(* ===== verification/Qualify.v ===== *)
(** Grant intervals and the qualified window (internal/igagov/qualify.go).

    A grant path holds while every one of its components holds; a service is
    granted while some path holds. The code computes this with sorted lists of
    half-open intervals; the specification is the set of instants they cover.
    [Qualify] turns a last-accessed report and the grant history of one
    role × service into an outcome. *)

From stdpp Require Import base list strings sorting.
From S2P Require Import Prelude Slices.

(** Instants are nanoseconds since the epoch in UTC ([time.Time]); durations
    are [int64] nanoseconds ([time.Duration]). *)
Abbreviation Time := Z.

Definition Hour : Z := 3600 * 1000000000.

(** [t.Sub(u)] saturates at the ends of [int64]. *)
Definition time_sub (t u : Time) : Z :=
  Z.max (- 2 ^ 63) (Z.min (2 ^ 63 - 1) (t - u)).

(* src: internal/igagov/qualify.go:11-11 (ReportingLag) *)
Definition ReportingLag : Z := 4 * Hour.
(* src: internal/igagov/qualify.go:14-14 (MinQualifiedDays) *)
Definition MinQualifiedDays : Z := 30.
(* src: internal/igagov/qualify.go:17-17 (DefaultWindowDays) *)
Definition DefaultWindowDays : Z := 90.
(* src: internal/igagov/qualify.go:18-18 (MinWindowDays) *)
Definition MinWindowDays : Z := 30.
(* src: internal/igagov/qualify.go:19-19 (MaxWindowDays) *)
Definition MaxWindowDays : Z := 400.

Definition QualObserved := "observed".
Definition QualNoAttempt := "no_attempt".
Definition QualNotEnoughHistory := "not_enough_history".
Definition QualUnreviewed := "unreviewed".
- - -
How to complete this task: Copy out the material above in full so that every line matches the original.

Result:
(* ===== verification/Qualify.v ===== *)
(** Grant intervals and the qualified window (internal/igagov/qualify.go).

    A grant path holds while every one of its components holds; a service is
    granted while some path holds. The code computes this with sorted lists of
    half-open intervals; the specification is the set of instants they cover.
    [Qualify] turns a last-accessed report and the grant history of one
    role × service into an outcome. *)

From stdpp Require Import base list strings sorting.
From S2P Require Import Prelude Slices.

(** Instants are nanoseconds since the epoch in UTC ([time.Time]); durations
    are [int64] nanoseconds ([time.Duration]). *)
Abbreviation Time := Z.

Definition Hour : Z := 3600 * 1000000000.

(** [t.Sub(u)] saturates at the ends of [int64]. *)
Definition time_sub (t u : Time) : Z :=
  Z.max (- 2 ^ 63) (Z.min (2 ^ 63 - 1) (t - u)).

(* src: internal/igagov/qualify.go:11-11 (ReportingLag) *)
Definition ReportingLag : Z := 4 * Hour.
(* src: internal/igagov/qualify.go:14-14 (MinQualifiedDays) *)
Definition MinQualifiedDays : Z := 30.
(* src: internal/igagov/qualify.go:17-17 (DefaultWindowDays) *)
Definition DefaultWindowDays : Z := 90.
(* src: internal/igagov/qualify.go:18-18 (MinWindowDays) *)
Definition MinWindowDays : Z := 30.
(* src: internal/igagov/qualify.go:19-19 (MaxWindowDays) *)
Definition MaxWindowDays : Z := 400.

Definition QualObserved := "observed".
Definition QualNoAttempt := "no_attempt".
Definition QualNotEnoughHistory := "not_enough_history".
Definition QualUnreviewed := "unreviewed".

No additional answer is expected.